Un tel facteur est déterminant. Il ne sera pas possible de surmonter les obstacles d'aujourd'hui, il ne sera pas possible d'envisager un avenir serein, si l'on n'a pas le courage de purifier sa lecture de l'histoire de l'énorme poids de douleur et d'injustice qui conditionne encore lourdement le présent et les choix qui sont faits aujourd'hui. Il ne s'agit pas d'oublier, certes. Mais il sera très difficile de construire un avenir pacifique si l'identité sociale et nationale se fonde sur le fait d'être une victime, au lieu de se fonder sur un espoir commun.

Cela soulève bien sûr la question suivante : comment repenser l'histoire et la mémoire, comment est-il possible de parler de pardon, tant que mon présent est marqué par l'injustice et la douleur ? Quelle est la relation entre la paix, la justice et le pardon ?
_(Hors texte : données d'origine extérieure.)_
(* ===== verification/MempoolBlock.v ===== *)
(** * What a block does to the mempool

    The residents a block removes and the ones it leaves: the TLT spends, the
    envelopes it included, and those whose account nonce it consumed. *)

From stdpp Require Import base gmap list fin_maps strings sorting.
From Stdlib Require Import ZArith Lia.
From S2P Require Import Prelude Ordering Sums Types Finality Store Supply Accounts Staking Objects Policy Authority Escrow Check Channel Trust Offer TltScript Payment Envelopes Mempool MempoolProps MempoolRun.
Local Open Scope Z_scope.

(** The lanes whose envelopes leave when their account's nonce is consumed. *)
Definition nonce_lanes : list Lane := [LAccount; LStake; LOvl; LPayment; LPolicy; LPreauth; LRegularKey; LSignerList; LTicketCreate].

Section block.
Variable tx_id : Transaction -> Hash.
Variable covenant_tx_id : TltCovenantTx -> Hash.
Variable lane_id : LaneTx -> Hash.
Variable asset_key : IssuedAssetId -> Hash.

(** ** TLT spends *)

Lemma remove_all_txs ids p j : txs (remove_all ids p) !! j = if decide (j ∈ ids) then None else txs p !! j.
Proof.
  unfold remove_all. revert p. induction ids as [|i ids IH]; intros p; cbn [foldl]; [by rewrite decide_False by apply not_elem_of_nil|].
  rewrite IH. assert (Hr : txs (remove i p).2 = delete i (txs p)).
  { unfold remove. destruct (txs p !! i) eqn:E; simpl; [done|]. by rewrite delete_id. }
  rewrite Hr. destruct (decide (j ∈ ids)) as [H|H]; [by rewrite decide_True by (by right)|].
  destruct (decide (j = i)) as [->|]; [rewrite decide_True by (by left); apply lookup_delete_eq|].
  rewrite decide_False by (by intros [?|?]%elem_of_cons). by rewrite lookup_delete_ne.
Qed.
Lemma remove_all_covenants_lookup ids p j :
  covenant_txs (remove_all_covenants ids p) !! j = if decide (j ∈ ids) then None else covenant_txs p !! j.
Proof.
  unfold remove_all_covenants. revert p. induction ids as [|i ids IH]; intros p; cbn [foldl]; [by rewrite decide_False by apply not_elem_of_nil|].
  rewrite IH. assert (Hr : covenant_txs (remove_covenant i p).2 = delete i (covenant_txs p)).
  { unfold remove_covenant. destruct (covenant_txs p !! i) eqn:E; simpl; [done|]. by rewrite delete_id. }
  rewrite Hr. destruct (decide (j ∈ ids)) as [H|H]; [by rewrite decide_True by (by right)|].
  destruct (decide (j = i)) as [->|]; [rewrite decide_True by (by left); apply lookup_delete_eq|].
  rewrite decide_False by (by intros [?|?]%elem_of_cons). by rewrite lookup_delete_ne.
Qed.
Lemma remove_all_other ids p : covenant_txs (remove_all ids p) = covenant_txs p.
Proof.
  unfold remove_all. revert p. induction ids as [|i ids IH]; intros p; simpl; [done|]. rewrite IH. unfold remove. by destruct (txs p !! i).
Qed.
Lemma remove_all_covenants_other ids p : txs (remove_all_covenants ids p) = txs p.
Proof.
  unfold remove_all_covenants. revert p. induction ids as [|i ids IH]; intros p; simpl; [done|]. rewrite IH.
  unfold remove_covenant. by destruct (covenant_txs p !! i).
Qed.

(** A spend is stale after a block that included it or spent one of its outpoints. *)
Definition stale_spend (b : PoolBlock) (id : Hash) (ops : list OutPoint) : Prop :=
  id ∈ block_included tx_id covenant_tx_id b \/ exists op, op ∈ ops /\ op ∈ block_spent b.
Lemma stale_spec b id ops :
  bool_decide (id ∈ block_included tx_id covenant_tx_id b) || spends_any ops (block_spent b) = true <-> stale_spend b id ops.
Proof. by rewrite orb_true_iff, bool_decide_eq_true, spends_any_spec. Qed.
Lemma filtered_lookup {A} (m : gmap Hash A) (P : Hash * A -> Prop) `{!forall x, Decision (P x)} (j : Hash) (t : A) :
  (if decide (j ∈ (filter P (map_to_list m)).*1) then None else m !! j) = Some t <-> m !! j = Some t /\ ~ P (j, t).
Proof.
  assert (Hin : j ∈ (filter P (map_to_list m)).*1 <-> exists u, m !! j = Some u /\ P (j, u)).
  { rewrite list_elem_of_fmap. split.
    - intros ([i u] & -> & [H1 H2]%list_elem_of_filter). rewrite elem_of_map_to_list in H2. by exists u.
    - intros (u & H1 & H2). exists (j, u). split; [done|]. apply list_elem_of_filter. by rewrite elem_of_map_to_list. }
  destruct (decide _) as [Hd|Hd]; rewrite Hin in Hd; split.
  - done.
  - intros [Hj Hn]. destruct Hd as (u & Hu & HP). by simplify_eq.
  - intros Hj. split; [done|]. intros HP. apply Hd. by exists t.
  - by intros [Hj _].
Qed.
Lemma evict_tlt_spec b p :
  let q := evict_tlt tx_id covenant_tx_id b p in
  (forall j t, txs q !! j = Some t <-> txs p !! j = Some t /\ ~ stale_spend b j (tx_outpoints t)) /\
  (forall j c, covenant_txs q !! j = Some c <-> covenant_txs p !! j = Some c /\ ~ stale_spend b j (ct_outpoints c)) /\
  pending q = pending p /\ marks q = marks p.
Proof.
  unfold evict_tlt. simpl. split_and!.
  - intros j t. rewrite remove_all_covenants_other, remove_all_txs, filtered_lookup. simpl. by rewrite stale_spec.
  - intros j c. rewrite remove_all_covenants_lookup, remove_all_other, filtered_lookup. simpl. by rewrite stale_spec.
  - by rewrite remove_all_covenants_lanes, remove_all_lanes.
  - set (l2 := (filter _ _).*1). generalize l2. intros l. set (l1 := (filter _ _).*1). generalize l1. intros l'. clear.
    assert (H1 : forall l p, marks (remove_all l p) = marks p).
    { unfold remove_all. clear. induction l as [|i l IH]; intros p; simpl; [done|]. rewrite IH. unfold remove. by destruct (txs p !! i). }
    assert (H2 : forall l p, marks (remove_all_covenants l p) = marks p).
    { unfold remove_all_covenants. clear. induction l as [|i l IH]; intros p; simpl; [done|]. rewrite IH.
      unfold remove_covenant. by destruct (covenant_txs p !! i). }
    by rewrite H2, H1.
Qed.

(** ** Included envelopes

    [Clears f k]: after [f] nothing is pending under [k]. *)

Definition Clears (f : Mempool -> Mempool) (k : Lane * Hash) : Prop := forall p, lanes_ok lane_id p -> pending (f p) !! k = None.
Lemma clears_leave l id p q : shrinks (leave l id p) q -> pending q !! (l, id) = None.
Proof. intros [_ Hs]. eapply lookup_weaken_None; [|exact Hs]. apply lookup_delete_eq. Qed.
Lemma shrinks_None p q k : shrinks p q -> pending p !! k = None -> pending q !! k = None.
Proof. intros [_ Hs] H. by eapply lookup_weaken_None. Qed.
(** A stage of a sequence that clears a key. *)
Lemma Clears_foldl {X} (f : Mempool -> X -> Mempool) l x k :
  (forall y, Sh (fun p => f p y)) -> x ∈ l -> Clears (fun p => f p x) k -> Clears (fun p => foldl f p l) k.
Proof.
  intros Hf Hx Hc. induction Hx as [x l|x y l Hx IH]; intros p Hok; simpl.
  - eapply shrinks_None; [apply shrinks_foldl, Hf|by apply Hc].
  - apply IH; [done|]. eapply shrinks_lanes, Hok. apply (Hf y).
Qed.
Lemma Clears_before f g k : Sh f -> Clears g k -> Clears (fun p => g (f p)) k.
Proof. intros Hf Hg p Hok. apply Hg. by eapply shrinks_lanes, Hok. Qed.
Lemma Clears_after f g k : Sh f -> Clears g k -> Clears (fun p => f (g p)) k.
Proof. intros Hf Hg p Hok. eapply shrinks_None; [apply Hf|by apply Hg]. Qed.

(** An operation that takes an envelope out of its lane when it is there. *)
Ltac clears :=
  let p := fresh "p" in let Hok := fresh "Hok" in let E := fresh "E" in
  intros p Hok;
  lazymatch goal with
  | |- context [pending p !! ?k] => destruct (pending p !! k) as [[]|] eqn:E;
      try (apply Hok in E as [E _]; discriminate E); try exact E
  end;
  lazymatch goal with |- _ !! (?l, ?i) = None => apply (clears_leave l i p) end; peel.
Lemma clears_account id : Clears (drop_account id) (LAccount, id).
Proof. unfold drop_account, release_sender. clears. case_match; peel. Qed.
Lemma clears_stake id : Clears (drop_stake id) (LStake, id).
Proof. unfold drop_stake, release_sender. clears. case_match; peel. Qed.
Lemma clears_payment id : Clears (remove_payment id) (LPayment, id).
Proof. unfold remove_payment. clears. Qed.
Lemma clears_drc l id o : Clears (drop_drc l id o) (l, id).
Proof.
  intros p Hok. unfold drop_drc, resident. destruct (pending p !! (l, id)) eqn:E; simpl; [|done]. apply (clears_leave l id p); peel.
Qed.
Lemma clears_ticket id : Clears (remove_drc_ticket_create id) (LTicketCreate, id).
Proof. unfold remove_drc_ticket_create. clears. Qed.
Lemma clears_leave_stage l id : Clears (leave l id) (l, id).
Proof. intros p _. by eapply clears_leave. Qed.
Lemma clears_data id : Clears (remove_data_commitment id) (LDataCommitment, id).
Proof. unfold remove_data_commitment. clears. Qed.
Lemma clears_nonce_slot t : Clears (evict_nonce_slot_op lane_id (lane_of t) t) (lane_of t, lane_id t).
Proof. intros p _. unfold evict_nonce_slot_op. rewrite decide_True by done. apply (clears_leave _ _ p). case_match; peel. Qed.
Lemma clears_object t : lane_of t ∈ object_lanes -> Clears (evict_object_op lane_id asset_key (lane_of t) t) (lane_of t, lane_id t).
Proof.
  intros Ht. unfold evict_object_op. rewrite decide_True by done.
  apply (bool_decide_eq_true_2 _) in Ht. destruct t; try discriminate Ht; simpl lane_of;
  unfold remove_drc_escrow_create, remove_drc_escrow_finish, remove_drc_escrow_cancel, remove_drc_check_create, remove_drc_check_cash,
    remove_drc_check_cancel, remove_drc_payment_channel_create, remove_drc_payment_channel_fund, remove_drc_payment_channel_claim,
    remove_drc_payment_channel_close, remove_drc_trust_line_set, remove_drc_issued_transfer, remove_drc_issued_asset_policy_set,
    remove_drc_trust_line_issuer_control, remove_drc_issued_clawback, remove_drc_offer_create, remove_drc_offer_cancel, release_offer_create;
  clears; repeat case_match; peel; try (etrans; [|apply Sh_release_slot]); try (etrans; [|apply Sh_rollback]); peel.
Qed.

(** The lane stages of [evict_for_block] in order. *)
Definition stages (b : PoolBlock) : list (Mempool -> Mempool) :=
  let ops := pb_ops b in
  [reconcile_payments_for_block_policies b;
   for_ops (evict_account_op lane_id) ops; for_ops (evict_stake_op lane_id) ops; for_ops (evict_ovl_op lane_id) ops;
   for_ops (evict_payment_op lane_id) ops; for_ops (evict_regular_key_op lane_id) ops; for_ops (evict_signer_list_op lane_id) ops;
   for_ops (evict_ticket_op lane_id) ops;
   (fun p => foldl (fun p l => for_ops (evict_object_op lane_id asset_key l) ops p) p object_lanes);
   evict_data_commitment_lanes_from_block lane_id ops; for_ops (evict_multisign_op lane_id) ops;
   (fun p => foldl (fun p l => for_ops (evict_nonce_slot_op lane_id l) ops p) p nonce_slot_lanes);
   for_ops (evict_policy_op lane_id) ops; for_ops (evict_preauth_op lane_id) ops;
   evict_all_stale (consumed_account_nonces b); free_accounts (consumed_account_nonces b)].
Lemma evict_lanes_stages b p : evict_lanes lane_id asset_key b p = foldl (fun p f => f p) p (stages b).
Proof. reflexivity. Qed.
Lemma Sh_for_ops f ops : (forall t, Sh (f t)) -> Sh (for_ops f ops).
Proof. intros Hf p. by apply shrinks_for_ops. Qed.
Lemma Sh_stages b f : f ∈ stages b -> Sh f.
Proof.
  unfold stages. rewrite !elem_of_cons, elem_of_nil.
  assert (Hops : forall t, Sh _ /\ Sh _ /\ Sh _ /\ Sh _ /\ Sh _ /\ Sh _ /\ Sh _ /\ Sh _ /\ Sh _ /\ Sh _) by (intros t; apply (Sh_lane_op lane_id t)).
  intros H. repeat destruct H as [->|H]; [..|done];
  lazymatch goal with
  | |- Sh (reconcile_payments_for_block_policies _) => apply Sh_reconcile
  | |- Sh (evict_data_commitment_lanes_from_block _ _) => apply Sh_data_lanes
  | |- Sh (evict_all_stale _) => apply Sh_all_stale
  | |- Sh (free_accounts _) => by apply Sh_refl
  | |- Sh (for_ops _ _) => apply Sh_for_ops; intros t; apply (Hops t)
  | |- Sh (fun p => foldl _ p object_lanes) => apply (Sh_foldl (fun p l => for_ops _ _ p)); intros l; apply Sh_for_ops; intros t; apply Sh_object_op
  | |- Sh (fun p => foldl _ p nonce_slot_lanes) => apply (Sh_foldl (fun p l => for_ops _ _ p)); intros l; apply Sh_for_ops; intros t; apply Sh_nonce_slot_op
  end.
Qed.
Lemma Clears_ops f ops t k : (forall u, Sh (f u)) -> t ∈ ops -> Clears (f t) k -> Clears (for_ops f ops) k.
Proof. intros Hf Ht Hc. apply (Clears_foldl (fun p t => f t p) ops t k); [intros u; apply Hf|done|exact Hc]. Qed.
Lemma stage_clears b f k : f ∈ stages b -> Clears f k -> Clears (evict_lanes lane_id asset_key b) k.
Proof.
  intros Hin Hc p Hok. rewrite evict_lanes_stages. revert p Hok.
  assert (Hs : forall g, g ∈ stages b -> Sh g) by apply Sh_stages. induction Hin as [f l|f g l Hin IH]; intros p Hok; simpl.
  - eapply shrinks_None; [|by apply Hc]. generalize (f p) as q.
    assert (Hl : forall g, g ∈ l -> Sh g) by (intros g Hg; apply Hs; by right). clear -Hl. induction l as [|g l IH]; intros q; simpl; [reflexivity|].
    etrans; [apply (Hl g); by left|]. apply IH. intros h Hh. apply Hl. by right.
  - apply IH; [done|intros h Hh; apply Hs; by right|]. eapply shrinks_lanes, Hok. apply (Hs g). by left.
Qed.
C'est précisément à ce point décisif que le dialogue interreligieux au Moyen-Orient ne peut éviter de se confronter, en apportant sa contribution irremplaçable au reste du monde. C'est une confrontation de plus en plus nécessaire et la seule qui puisse sortir nos communautés religieuses et sociales respectives de l'impasse dans laquelle elles se trouvent aujourd'hui.

Conclusion

En conclusion, nous pouvons donc dire que dans le Moyen-Orient, le "Fratelli Tutti" n'est pas connu. Toutefois, ce qu'il contient est pain quotidien : on le vit de manière intense et souvent extrême - dans les conflits et la violence sectaire, dans les politiques éphémères et les dictatures politiques et religieuses, dans l'exploitation des pauvres.

Mais il y a aussi des expériences de bien, peut-être moins au niveau institutionnel et plus au niveau populaire, mais tout aussi solides et persistantes. Jamais auparavant nous n'avons vu autant d'associations, de mouvements, d'organisations de personnes et de groupes, religieux ou non, qui souhaitent faire quelque chose ensemble pour leur peuple et qui prennent des risques.

Paradoxalement, l'échec du politique et la paralysie des institutions religieuses ont favorisé la naissance et le développement de formes alternatives d'engagement public, civil, politique et religieux.

C'est la petite graine à partir de laquelle on peut repartir.